(* ===== verification/JsonSchema.v ===== *)
(** * The JSON Schema validator (ecosystem/npamp-supply-chain/jsonschema.go)

    The validator behind the check of a bill of materials, keyword by keyword, over values
    as [json.Unmarshal] stores them in an [any].  Its recursion follows references in the
    schema and has no bound of its own, so it runs with fuel, [unbounded] when that ends.
    The engine of regular expressions is a parameter, texts of messages are constructors.
    The rules of the draft are stated as a relation that looks at one keyword after the
    other, with equality of values, characters of a string and targets of references of its
    own, and the validator decides as they do. *)

From S2P Require Import Prelude Errors Cbor Json CarriageJson JsonAny JsonTypes JsonRoundtrip Discovery.
From Stdlib Require Import Strings.Byte SpecFloat Sorting.Sorted.
Open Scope Z_scope.

(** A [map[string]any] of the schema document. *)
Definition schema_node : Type := list (bytes * dyn).

Inductive schema_failure : Type :=
| unbounded | badSchema | notJSON
| refNotLocal | refNotObject | refNoKey | refNotSchema
| notArrayOf | entryNotObject | typeNotString | typeNotText | enumNotArray | itemsNotSchema
| requiredNotArray | requiredNotString | propertyNotSchema | additionalNotBool | marshalFailed.

Inductive disagreement : Type :=
| oneOfMatched (n : nat) | anyOfMatched | wrongType (got : bytes) (allowed : list bytes) | notConst | notInEnum
| tooShort | tooLong | noMatch | belowMinimum | aboveMaximum | tooFewItems | tooManyItems | duplicateItem
| missingProperty (key : bytes) | additionalProperty.

Record ValidationError : Type := mkVE { ve_Path : bytes; ve_Msg : disagreement }.

Abbreviation checked := (result schema_failure (list ValidationError)).

(** ** Pieces *)

(** [strings.ReplaceAll(s, ab, r)] for a pattern of two octets. *)
Fixpoint replace_pair (a b r : byte) (s : bytes) : bytes :=
  match s with
  | x :: ((y :: s') as t) => if oct x a && oct y b then r :: replace_pair a b r s' else x :: replace_pair a b r t
  | _ => s
  end.

Definition replace_octet (a : byte) (r : bytes) (s : bytes) : bytes := flat_map (fun c => if oct c a then r else [c]) s.

Definition unescape_segment (raw : bytes) : bytes := replace_pair x7e x30 x7e (replace_pair x7e x31 x2f raw).

Definition jsonPointerEscape (s : bytes) : bytes := replace_octet x2f (str "~1") (replace_octet x7e (str "~0") s).

Fixpoint resolve_from (cur : dyn) (segs : list bytes) : result schema_failure schema_node :=
  match segs with
  | [] => match cur with DObj m => Ok m | _ => Err refNotSchema end
  | seg :: segs =>
      match cur with
      | DObj m => match lookup_member m seg with Some next => resolve_from next segs | None => Err refNoKey end
      | _ => Err refNotObject
      end
  end.

Definition resolveRef (root : schema_node) (ref : bytes) : result schema_failure schema_node :=
  if negb (bool_decide (take 2 ref = str "#/")) && negb (bool_decide (ref = str "#")) then Err refNotLocal
  else if bool_decide (ref = str "#") then Ok root
  else resolve_from (DObj root) (map unescape_segment (split x2f (drop 2 ref))).

Definition numberField (node : schema_node) (key : bytes) : option float64 :=
  match lookup_member node key with Some (DNum n) => Some n | _ => None end.

Definition jsonInstanceType (v : dyn) : bytes :=
  match v with
  | DNil => str "null" | DBool _ => str "boolean" | DNum _ => str "number" | DStr _ => str "string"
  | DArr _ => str "array" | DObj _ => str "object" | DInt _ | DText _ => str "unknown"
  end.

Definition jsonDeepEqual (a b : dyn) : bool :=
  match marshal_dyn a, marshal_dyn b with Some x, Some y => bool_decide (x = y) | _, _ => false end.

(** [math.Trunc] clears the bits of the fraction. *)
Definition Trunc (f : float64) : float64 :=
  match f with
  | S754_finite neg m e =>
      if 0 <=? e then f
      else match Zpos m / 2 ^ (- e) * 2 ^ (- e) with Zpos p => S754_finite neg p e | _ => S754_zero neg end
  | _ => f
  end.

Fixpoint names_of (l : list dyn) : option (list bytes) :=
  match l with
  | [] => Some []
  | DStr s :: l => cons s <$> names_of l
  | _ => None
  end.

(** [utf8.RuneCountInString], as a float64. *)
Definition rune_count (s : bytes) : float64 := int_float (Z.of_nat (length (runes (length s) s))).
Definition item_count (l : list dyn) : float64 := int_float (Z.of_nat (length l)).

(** An error when the bound [key] is given and [bad] holds of it. *)
Definition bound_error (node : schema_node) (key : bytes) (bad : float64 -> bool) (path : bytes) (msg : disagreement) : list ValidationError :=
  match numberField node key with Some n => if bad n then [mkVE path msg] else [] | None => [] end.

(** ** The validator *)

Section validator.
Context (Compile : bytes -> option (bytes -> bool)) (root : schema_node).

Definition type_allows (instance : dyn) (want : bytes) : bool :=
  let got := jsonInstanceType instance in
  bool_decide (got = want) ||
  (bool_decide (want = str "integer") && bool_decide (got = str "number") &&
   match instance with DNum f => SFeqb f (Trunc f) | _ => false end).

Definition checkType (node : schema_node) (instance : dyn) (path : bytes) : checked :=
  match lookup_member node (str "type") with
  | None => Ok []
  | Some raw =>
      allowed ← match raw with
                | DStr t => Ok [t]
                | DArr l => match names_of l with Some ts => Ok ts | None => Err typeNotString end
                | _ => Err typeNotText
                end;
      Ok (if existsb (type_allows instance) allowed then [] else [mkVE path (wrongType (jsonInstanceType instance) allowed)])
  end.

Definition checkEnumConst (node : schema_node) (instance : dyn) (path : bytes) : checked :=
  let constErrs := match lookup_member node (str "const") with
                   | Some c => if jsonDeepEqual c instance then [] else [mkVE path notConst]
                   | None => []
                   end in
  match lookup_member node (str "enum") with
  | None => Ok constErrs
  | Some (DArr arr) => Ok (constErrs ++ (if existsb (fun cand => jsonDeepEqual cand instance) arr then [] else [mkVE path notInEnum]))
  | Some _ => Err enumNotArray
  end.

Definition checkStringConstraints (node : schema_node) (v path : bytes) : list ValidationError :=
  bound_error node (str "minLength") (SFltb (rune_count v)) path tooShort ++
  bound_error node (str "maxLength") (fun n => SFltb n (rune_count v)) path tooLong ++
  match lookup_member node (str "pattern") with
  | Some (DStr p) => match Compile p with Some re => if re v then [] else [mkVE path noMatch] | None => [] end
  | _ => []
  end.

Definition checkNumberConstraints (node : schema_node) (v : float64) (path : bytes) : list ValidationError :=
  bound_error node (str "minimum") (SFltb v) path belowMinimum ++ bound_error node (str "maximum") (fun n => SFltb n v) path aboveMaximum.

(** The loop over the items with the texts seen so far. *)
Fixpoint duplicate_errors (path : bytes) (i : Z) (seen : list bytes) (items : list dyn) : checked :=
  match items with
  | [] => Ok []
  | item :: items =>
      match marshal_dyn item with
      | None => Err marshalFailed
      | Some b =>
          rest ← duplicate_errors path (i + 1) (b :: seen) items;
          Ok ((if bool_decide (b ∈ seen) then [mkVE (path ++ str "/" ++ FormatInt i) duplicateItem] else []) ++ rest)
      end
  end.

Fixpoint required_errors (path : bytes) (v : list (bytes * dyn)) (required : list dyn) : checked :=
  match required with
  | [] => Ok []
  | DStr key :: required =>
      rest ← required_errors path v required;
      Ok ((match lookup_member v key with Some _ => [] | None => [mkVE path (missingProperty key)] end) ++ rest)
  | _ => Err requiredNotString
  end.

Section node.
Context (rec : schema_node -> dyn -> bytes -> checked).

Fixpoint count_matches (arr : list dyn) (instance : dyn) (path : bytes) : result schema_failure nat :=
  match arr with
  | [] => Ok 0%nat
  | DObj sub :: arr =>
      subErrs ← rec sub instance path;
      n ← count_matches arr instance path;
      Ok (match subErrs with [] => S n | _ => n end)
  | _ => Err entryNotObject
  end.
(* ===== verification/Provenance.v ===== *)
(** * Release attestations: provenance, signatures and the release command

    ecosystem/npamp-supply-chain: dsse.go, sign.go, provenance.go, provenance_validate.go,
    sbom_validate.go and pipeline.go, and the pipeline of cmd/npamp-supply-chain.  The
    octets of the vendored schema are a parameter, and so are the engine of regular
    expressions and the depth of recursion its validator has. *)

From S2P Require Import Prelude Sha256 Errors Cbor Crypto Json CarriageJson JsonAny JsonTypes JsonRoundtrip Base64 Discovery SchemaVersion SupplyChain JsonSchema.
From Stdlib Require Import Strings.Byte.
Open Scope Z_scope.

(** ** DSSE envelopes (dsse.go) *)

Definition InTotoPayloadType : bytes := str "application/vnd.in-toto+json".

Record Signature : Type := mkSignature { sig_KeyID : bytes; sig_Sig : bytes }.
Record Envelope : Type := mkEnvelope { env_Payload : bytes; env_PayloadType : bytes; env_Signatures : option (list Signature) }.

Definition Signature_type : goty := TStruct [(str "keyid", true, TString); (str "sig", false, TString)].
Definition DSSE_type : goty :=
  TStruct [(str "payload", false, TString); (str "payloadType", false, TString); (str "signatures", false, TSlice Signature_type)].
Definition Signature_to (s : Signature) : goval := GStruct [GStr (sig_KeyID s); GStr (sig_Sig s)].
Definition Signature_of (v : goval) : Signature := match v with GStruct [GStr k; GStr s] => mkSignature k s | _ => mkSignature [] [] end.
Definition DSSE_to (e : Envelope) : goval := GStruct [GStr (env_Payload e); GStr (env_PayloadType e); slice_to Signature_to (env_Signatures e)].
Definition DSSE_of (v : goval) : Envelope :=
  match v with
  | GStruct [GStr p; GStr t; sigs] => mkEnvelope p t (slice_of Signature_of sigs)
  | _ => mkEnvelope [] [] None
  end.

Definition dssePrefix : bytes := str "DSSEv1".

Definition PAE (payloadType body : bytes) : bytes :=
  dssePrefix ++ str " " ++ FormatInt (blen payloadType) ++ str " " ++ payloadType ++ str " " ++ FormatInt (blen body) ++ str " " ++ body.

(** ** Signing (sign.go) *)

Record ProvenanceSigner : Type := mkSigner { ps_priv : bytes; ps_pub : bytes }.

Definition SeedSize : Z := 32.

Section signing.
Context `{Crypto}.
(** [ed25519.NewKeyFromSeed]. *)
Context (key_of_seed : bytes -> bytes).

Definition NewProvenanceSigner (seed : bytes) : result supply_error ProvenanceSigner :=
  check (negb (blen seed =? SeedSize)) ErrSeedSize;;
  let priv := key_of_seed seed in
  Ok (mkSigner priv (ed25519_public priv)).

(** [rnd] is the seed [ed25519.GenerateKey] draws. *)
Definition GenerateProvenanceSigner (rnd : option bytes) : result supply_error ProvenanceSigner :=
  match rnd with
  | None => Err errRand
  | Some seed => let priv := key_of_seed seed in Ok (mkSigner priv (ed25519_public priv))
  end.

Definition PublicKey (s : ProvenanceSigner) : bytes := ps_pub s.

Definition SignStatement (s : ProvenanceSigner) (statementJSON : bytes) : result supply_error bytes :=
  let sig := ed25519_sign (ps_priv s) (PAE InTotoPayloadType statementJSON) in
  let env := mkEnvelope (EncodeToString StdEncoding statementJSON) InTotoPayloadType (Some [mkSignature [] (EncodeToString StdEncoding sig)]) in
  or_json (Marshal DSSE_type (DSSE_to env)).

(** One turn of the loop over the signatures. *)
Definition signature_verifies (pub pae : bytes) (sig : Signature) : bool :=
  match DecodeString StdEncoding (sig_Sig sig) with
  | Some raw => (blen raw =? SignatureSize) && ed25519_verify pub pae raw
  | None => false
  end.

########################################

> _What the task asks_
Once you find the line with "Definition jsonDeepEqual (a" in the entries above, output it and each line after it up to and including the line with "Definition item_count (l", and nothing else.

> _Answer section_
Definition jsonDeepEqual (a b : dyn) : bool :=
  match marshal_dyn a, marshal_dyn b with Some x, Some y => bool_decide (x = y) | _, _ => false end.

(** [math.Trunc] clears the bits of the fraction. *)
Definition Trunc (f : float64) : float64 :=
  match f with
  | S754_finite neg m e =>
      if 0 <=? e then f
      else match Zpos m / 2 ^ (- e) * 2 ^ (- e) with Zpos p => S754_finite neg p e | _ => S754_zero neg end
  | _ => f
  end.

Fixpoint names_of (l : list dyn) : option (list bytes) :=
  match l with
  | [] => Some []
  | DStr s :: l => cons s <$> names_of l
  | _ => None
  end.

(** [utf8.RuneCountInString], as a float64. *)
Definition rune_count (s : bytes) : float64 := int_float (Z.of_nat (length (runes (length s) s))).
Definition item_count (l : list dyn) : float64 := int_float (Z.of_nat (length l)).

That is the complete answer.